● What to do: Look below for the lines from the one with "From S2P Require Import Integer." to the one with "apply Z.div_lt_upper_bound; lia.", and copy exactly those lines, both ends included.

● Excerpted records:
╭──

(* ===== verification/IntegerMul.v ===== *)
(** Theorems on [Integer]: conversions from and to Numbers, and multiplication. *)
From S2P Require Import Prelude.
From S2P Require Import JsNum.
From S2P Require Import JsStr.
From S2P Require Import Buffer.
From S2P Require Import Integer.
From S2P Require Import IntegerArith.

(** ** [fromNumber] *)

Lemma fromNumber_loop_spec fuel m e pow :
  0 <= m -> 0 < pow -> m / 2 ^ Z.of_N e / pow < (2 ^ 32) ^ Z.of_nat fuel ->
  le_val (2 ^ 32) (map to_uint32 (Integer_fromNumber_loop fuel m e pow)) = m / 2 ^ Z.of_N e / pow.
Proof.
  assert (He : 0 < 2 ^ Z.of_N e) by (apply Z.pow_pos_nonneg; lia).
  intros Hm. revert pow. induction fuel as [|fuel IH]; intros pow Hp Hlt.
  - cbn in *. assert (0 <= m / 2 ^ Z.of_N e / pow); [|lia].
    apply Z.div_pos; [apply Z.div_pos|]; lia.
  - cbn [Integer_fromNumber_loop]. destruct (Z.leb_spec (pow * 2 ^ Z.of_N e) m) as [Hle|Hgt].
    + cbn [map le_val]. rewrite IH, to_uint32_int32; [| |].
      * rewrite <- Z.div_div by lia. set (M := m / 2 ^ Z.of_N e / pow).
        rewrite <- (Z.div_div _ pow) by lia. fold M. unfold to_uint32.
        pose proof (Z.div_mod M (2 ^ 32)). lia.
      * lia.
      * rewrite <- Z.div_div by lia. rewrite Nat2Z.inj_succ, Z.pow_succ_r in Hlt by lia.
        apply Z.div_lt_upper_bound; lia.
    + cbn. rewrite Z.div_div, Z.div_small by lia. done.
Qed.

Lemma fromNumber_nonneg m e :
  0 <= m ->
  let x := Integer_new (Integer_fromNumber_loop (S (S (Z.to_nat (Z.log2 m / 32)))) m e 1) 0 in
  Integer_wf x /\ Integer_val x = m / 2 ^ Z.of_N e.
Proof.
  intros Hm x. assert (He : 0 < 2 ^ Z.of_N e) by (apply Z.pow_pos_nonneg; lia).
  split; [apply Integer_new_wf; by left|]. unfold x. rewrite Integer_new_val by by left.
  unfold raw_val. rewrite fromNumber_loop_spec; [rewrite Z.div_1_r; lia|lia|lia|].
  rewrite Z.div_1_r. apply Z.le_lt_trans with m; [apply Z.div_le_upper_bound; nia|].
  destruct (Z.eq_dec m 0) as [->|]; [apply Z.pow_pos_nonneg; lia|].
  rewrite pow2_32. destruct (Z.log2_spec m ltac:(lia)) as [_ H].
  eapply Z.lt_le_trans; [apply H|]. apply Z.pow_le_mono_r; [lia|].
  pose proof (Z.log2_nonneg m). Z.to_euclidean_division_equations; lia.
Qed.

Lemma Integer_fromNumber_fin m e :
  Integer_wf (Integer_fromNumber (Fin m e)) /\
  Integer_val (Integer_fromNumber (Fin m e)) = Z.quot m (2 ^ Z.of_N e).
Proof.
  assert (He : 0 < 2 ^ Z.of_N e) by (apply Z.pow_pos_nonneg; lia).
  unfold Integer_fromNumber. destruct (Z.ltb_spec m 0).
  - destruct (fromNumber_nonneg (- m) e) as [Hw Hv]; [lia|].
    destruct (Integer_negate_spec _ (wf_sign _ Hw)) as [Hw' Hv']. split; [done|].
    rewrite Hv', Hv. rewrite <- (Z.opp_involutive m) at 2.
    rewrite Z.quot_opp_l, Z.quot_div_nonneg by lia. done.
  - rewrite Z.quot_div_nonneg by lia. by apply fromNumber_nonneg.
Qed.

Lemma Integer_fromNumber_int z :
  Integer_wf (Integer_fromNumber (Int z)) /\ Integer_val (Integer_fromNumber (Int z)) = z.
Proof.
  destruct (Integer_fromNumber_fin z 0) as [Hw Hv]. split; [done|].
  unfold Int. rewrite Hv. change (2 ^ Z.of_N 0) with 1. apply Z.quot_1_r.
Qed.

Lemma Integer_ZERO_wf : Integer_wf Integer_ZERO /\ Integer_val Integer_ZERO = 0.
Proof. apply (Integer_fromInt_spec 0). unfold is_int32. lia. Qed.

Lemma Integer_ONE_wf : Integer_wf Integer_ONE /\ Integer_val Integer_ONE = 1.
Proof. apply (Integer_fromInt_spec 1). unfold is_int32. lia. Qed.

(** ** Rounding *)

Lemma round_half_even_bounds num den :
  0 < den -> num / den <= round_half_even num den <= num / den + 1.
Proof. intros Hd. unfold round_half_even. destruct (_ || _); lia. Qed.

Lemma round53_small z : 0 <= z < 2 ^ 53 -> round53 z = z.
Proof.
  intros Hz. unfold round53, round53_abs. rewrite Z.abs_eq by lia.
  destruct (Z.ltb_spec z (2 ^ 53)); lia.
Qed.

Lemma round53_nonneg z : 0 <= z -> 0 <= round53 z <= 2 * z.
Proof.
  intros Hz. unfold round53, round53_abs. rewrite Z.abs_eq by lia.
  destruct (Z.ltb_spec z (2 ^ 53)); [lia|].
  assert (53 <= Z.log2 z) by (apply Z.log2_le_pow2; lia).
  assert (He : 0 < 2 ^ (Z.log2 z - 52)) by (apply Z.pow_pos_nonneg; lia).
  rewrite Z.sgn_pos by lia.
  pose proof (round_half_even_bounds z _ He) as Hb.
  pose proof (Z.div_mod z _ (Z.neq_sym _ _ (Z.lt_neq _ _ He))).
  pose proof (Z.mod_pos_bound z _ He).
  assert (2 ^ (Z.log2 z - 52) <= z).
  { transitivity (2 ^ Z.log2 z); [apply Z.pow_le_mono_r; lia|]. apply Z.log2_spec; lia. }
  nia.
Qed.
Lemma fromString_digits radix (neg : bool) ds :
  2 <= radix <= 15 -> digits_in radix ds -> ds <> [] ->
  exists x, Integer_fromString ((if neg then ["-"%char] else []) ++ map digit_char ds) radix = Ok x /\
    Integer_wf x /\ Integer_val x = if neg then - be_val radix ds else be_val radix ds.
Proof.
  intros Hr Hds Hne.
  assert (Hpos : exists x, Integer_fromString (map digit_char ds) radix = Ok x /\
      Integer_wf x /\ Integer_val x = be_val radix ds).
  { destruct ds as [|d ds]; [done|].
    destruct (fromString_loop_spec radix (length (d :: ds)) (d :: ds) Integer_ZERO Hr Hds ltac:(lia) (proj1 Integer_ZERO_wf))
      as [W V]. eexists. split; [|split; [exact W|rewrite V, (proj2 Integer_ZERO_wf); lia]].
    change (map digit_char (d :: ds)) with (digit_char d :: map digit_char ds) at 1.
    cbn [Integer_fromString]. destruct (Z.eqb_spec radix 0); [lia|].
    destruct (Z.ltb_spec radix 2); [lia|]. destruct (Z.ltb_spec 36 radix); [lia|]. cbn [orb].
    destruct (decide (digit_char d = "-"%char)) as [E|].
    { exfalso. inversion Hds; subst. by apply (digit_char_not_minus d) in E; [|lia]. }
    change (digit_char d :: map digit_char ds) with (map digit_char (d :: ds)).
    rewrite contains_minus_digits by (eapply Forall_impl; [exact Hds|cbn; lia]).
    by rewrite length_map. }
  destruct neg; [|exact Hpos]. destruct Hpos as (x & E & W & V).
  destruct (Integer_negate_spec x (wf_sign _ W)) as [Wn Vn].
  exists (Integer_negate x). split; [|split; [done|by rewrite Vn, V]].
  cbn [app Integer_fromString]. destruct (Z.eqb_spec radix 0); [lia|].
  destruct (Z.ltb_spec radix 2); [lia|]. destruct (Z.ltb_spec 36 radix); [lia|]. cbn [orb].
  destruct (decide (_ = _)); [|done]. by rewrite E.
Qed.

Lemma fromString_num_to_string radix z :
  2 <= radix <= 15 ->
  exists x, Integer_fromString (num_to_string radix z) radix = Ok x /\ Integer_wf x /\ Integer_val x = z.
Proof.
  intros Hr. destruct (Z.lt_ge_cases z 0) as [Hz|Hz].
  - destruct (num_to_string_digits radix (- z) ltac:(lia) ltac:(lia)) as (ds & E & D & V & N).
    rewrite <- num_to_string_opp, E by done.
    destruct (fromString_digits radix true ds Hr D N) as (x & Ex & W & Vx). exists x. split; [done|]. split; [done|lia].
  - destruct (num_to_string_digits radix z ltac:(lia) Hz) as (ds & E & D & V & N). rewrite E.
    destruct (fromString_digits radix false ds Hr D N) as (x & Ex & W & Vx). exists x. split; [done|]. split; [done|lia].
Qed.

(** ** Buffers *)

(** A buffer read as a big-endian two's complement number. *)
Definition be_signed (buf : list Z) : Z := to_signed (length buf) (be_val 256 buf).

Lemma or_byte acc q b k :
  acc = q * 2 ^ (k + 8) -> 0 <= k -> k + 8 <= 31 -> 0 <= q < 2 ^ (31 - (k + 8)) -> 0 <= b < 256 ->
  acc .| (b .<< k) = acc + b * 2 ^ k.
Proof.
  intros -> Hk Hk2 Hq Hb.
  assert (0 < 2 ^ k) by (apply Z.pow_pos_nonneg; lia).
  assert (E1 : 2 ^ (k + 8) = 256 * 2 ^ k) by (rewrite Z.pow_add_r by lia; lia).
  assert (E2 : 2 ^ 31 = 2 ^ (31 - (k + 8)) * 2 ^ (k + 8)) by (rewrite <- Z.pow_add_r by lia; f_equal; lia).
  rewrite js_shl_mul by lia. unfold js_or.
  assert (is_int32 (b * 2 ^ k)).
  { unfold is_int32. assert (2 ^ (k + 8) <= 2 ^ 31) by (apply Z.pow_le_mono_r; lia). nia. }
  assert (is_int32 (q * 2 ^ (k + 8))).
  { unfold is_int32. rewrite E2. split; [|apply Z.mul_lt_mono_pos_r; lia].
    assert (0 <= q * 2 ^ (k + 8)) by (apply Z.mul_nonneg_nonneg; lia). lia. }
  rewrite (to_int32_id (b * 2 ^ k)), !to_int32_id by done.
  apply lor_add_disjoint; nia.
Qed.

Lemma not_byte b : 0 <= b < 256 -> (.~ b) .& 255 = 255 - b.
Proof.
  intros Hb. rewrite js_and_ff, js_not_eq by (unfold is_int32; lia).
  symmetry. apply Z.mod_unique_pos with (-1); lia.
Qed.

(** The first, shorter group: sign extension of up to three bytes. *)
Lemma fromBuffer_head_spec hd tl sign :
  bytes_ok hd -> (1 <= length hd <= 3)%nat -> is_sign sign ->
  Integer_fromBuffer_head (hd ++ tl) sign (length hd) = be_val 256 hd + sign * 2 ^ (8 * Z.of_nat (length hd)).
Proof.
  intros Hb Hl Hs. unfold Integer_fromBuffer_head, bytes_ok, digits_in in *.
  destruct hd as [|a [|b [|c [|]]]]; cbn in Hl; try lia;
    repeat match goal with H : Forall _ (_ :: _) |- _ => apply Forall_cons_1 in H as [? H] end;
    unfold rd; cbn [length seq foldl app list_lookup lookup default from_option id];
    destruct Hs as [-> | ->]; cbn [Z.eqb Pos.eqb Z.of_nat]; rewrite ?not_byte by done;
    unfold be_val; cbn [rev app le_val length].
  - rewrite (or_byte 0 0) by lia. lia.
  - rewrite (or_byte 0 0) by lia. rewrite js_not_eq by (unfold is_int32; lia). lia.
  - rewrite (or_byte 0 0) by lia. rewrite (or_byte (_ + _) a) by lia. lia.
  - rewrite (or_byte 0 0) by lia. rewrite (or_byte (_ + _) (255 - a)) by lia.
    rewrite js_not_eq by (unfold is_int32; lia). lia.
  - rewrite (or_byte 0 0) by lia. rewrite (or_byte (_ + _) a) by lia. rewrite (or_byte (_ + _) (a * 256 + b)) by lia. lia.
  - rewrite (or_byte 0 0) by lia. rewrite (or_byte (_ + _) (255 - a)) by lia.
    rewrite (or_byte (_ + _) ((255 - a) * 256 + (255 - b))) by lia.
    rewrite js_not_eq by (unfold is_int32; lia). lia.
Qed.

Definition buffer_word (buf : list Z) (i : nat) : Z :=
  let offset := Z.of_nat (length buf) - (Z.of_nat i + 1) * 4 in
  to_signed 4 (be_val 256 (slice buf (Z.to_nat offset) (Z.to_nat offset + 4))).

Lemma to_uint32_signed v : 0 <= v < 2 ^ 32 -> to_uint32 (to_signed 4 v) = v.
Proof.
  intros Hv. unfold to_uint32, to_signed. change (8 * Z.of_nat 4) with 32.
  destruct (_ <? _); [by apply Z.mod_small|].
  symmetry. apply Z.mod_unique_pos with (-1); lia.
Qed.

(** The full words of the buffer, least significant first. *)
Lemma buffer_words_val m : forall hd tl,
  bytes_ok tl -> length tl = (4 * m)%nat ->
  le_val (2 ^ 32) (map to_uint32 (map (buffer_word (hd ++ tl)) (seq 0 m))) = be_val 256 tl.
Proof.
  induction m as [|m IH]; intros hd tl Hb Hl.
  { destruct tl; [done|cbn in Hl; lia]. }
  rewrite <- (take_drop 4 tl) in Hb |- *. set (w := take 4 tl) in *. set (t := drop 4 tl) in *.
  assert (Hw : length w = 4%nat) by (unfold w; rewrite length_take; lia).
  assert (Ht : length t = (4 * m)%nat) by (unfold t; rewrite length_drop; lia).
  apply Forall_app in Hb as [Hb1 Hb2].
  rewrite seq_S, !map_app, le_val_app. rewrite !length_map, length_seq, be_val_app, Ht.
  rewrite app_assoc, (IH (hd ++ w) t Hb2 Ht). cbn [map le_val Nat.add].
  assert (E : buffer_word ((hd ++ w) ++ t) m = to_signed 4 (be_val 256 w)).
  { unfold buffer_word. rewrite !length_app, Hw, Ht.
    replace (Z.to_nat _) with (length hd) by lia. rewrite <- app_assoc, slice_app by done. done. }
  pose proof (be_val_bounds w Hb1) as Hwb. rewrite Hw in Hwb.
  rewrite E, to_uint32_signed, pow2_32, pow256 by exact Hwb.
  replace (8 * Z.of_nat (4 * m)) with (32 * Z.of_nat m) by lia. lia.
Qed.

Lemma sign_bit b : 0 <= b < 256 -> ((b .& (1 .<< 7)) =? 0) = (b <? 128).
Proof.
  intros Hb. assert (H : forallb (fun b => Bool.eqb ((b .& (1 .<< 7)) =? 0) (b <? 128)) (seqZ 0 256) = true)
    by (vm_compute; reflexivity).
  rewrite forallb_forall in H. apply eqb_prop, H, list_elem_of_In, elem_of_seqZ. lia.
Qed.

(** The sign of a non-empty buffer is the top bit of its first byte. *)
Lemma be_signed_sign buf :
  bytes_ok buf -> buf <> [] ->
  let sign := if (rd buf 0 .& (1 .<< 7)) =? 0 then 0 else -1 in
  be_signed buf = be_val 256 buf + sign * 2 ^ (8 * Z.of_nat (length buf)).
Proof.
  intros Hb Hne. destruct buf as [|b l]; [done|]. apply Forall_cons in Hb as [Hb Hl].
  unfold be_signed, to_signed. change (rd (b :: l) 0) with b. rewrite sign_bit by done.
  rewrite be_val_cons. cbn [length]. rewrite Nat2Z.inj_succ.
  replace (8 * Z.succ (Z.of_nat (length l)) - 1) with (7 + 8 * Z.of_nat (length l)) by lia.
  replace (8 * Z.succ (Z.of_nat (length l))) with (8 + 8 * Z.of_nat (length l)) by lia.
  rewrite !Z.pow_add_r, pow256 by lia.
  pose proof (be_val_bounds l Hl) as Hv. set (P := 2 ^ (8 * _)) in *.
  destruct (Z.ltb_spec b 128), (Z.ltb_spec (b * P + be_val 256 l) (2 ^ 7 * P)); nia.
Qed.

╰──

● Solution:
From S2P Require Import Integer.
From S2P Require Import IntegerArith.

(** ** [fromNumber] *)

Lemma fromNumber_loop_spec fuel m e pow :
  0 <= m -> 0 < pow -> m / 2 ^ Z.of_N e / pow < (2 ^ 32) ^ Z.of_nat fuel ->
  le_val (2 ^ 32) (map to_uint32 (Integer_fromNumber_loop fuel m e pow)) = m / 2 ^ Z.of_N e / pow.
Proof.
  assert (He : 0 < 2 ^ Z.of_N e) by (apply Z.pow_pos_nonneg; lia).
  intros Hm. revert pow. induction fuel as [|fuel IH]; intros pow Hp Hlt.
  - cbn in *. assert (0 <= m / 2 ^ Z.of_N e / pow); [|lia].
    apply Z.div_pos; [apply Z.div_pos|]; lia.
  - cbn [Integer_fromNumber_loop]. destruct (Z.leb_spec (pow * 2 ^ Z.of_N e) m) as [Hle|Hgt].
    + cbn [map le_val]. rewrite IH, to_uint32_int32; [| |].
      * rewrite <- Z.div_div by lia. set (M := m / 2 ^ Z.of_N e / pow).
        rewrite <- (Z.div_div _ pow) by lia. fold M. unfold to_uint32.
        pose proof (Z.div_mod M (2 ^ 32)). lia.
      * lia.
      * rewrite <- Z.div_div by lia. rewrite Nat2Z.inj_succ, Z.pow_succ_r in Hlt by lia.
        apply Z.div_lt_upper_bound; lia.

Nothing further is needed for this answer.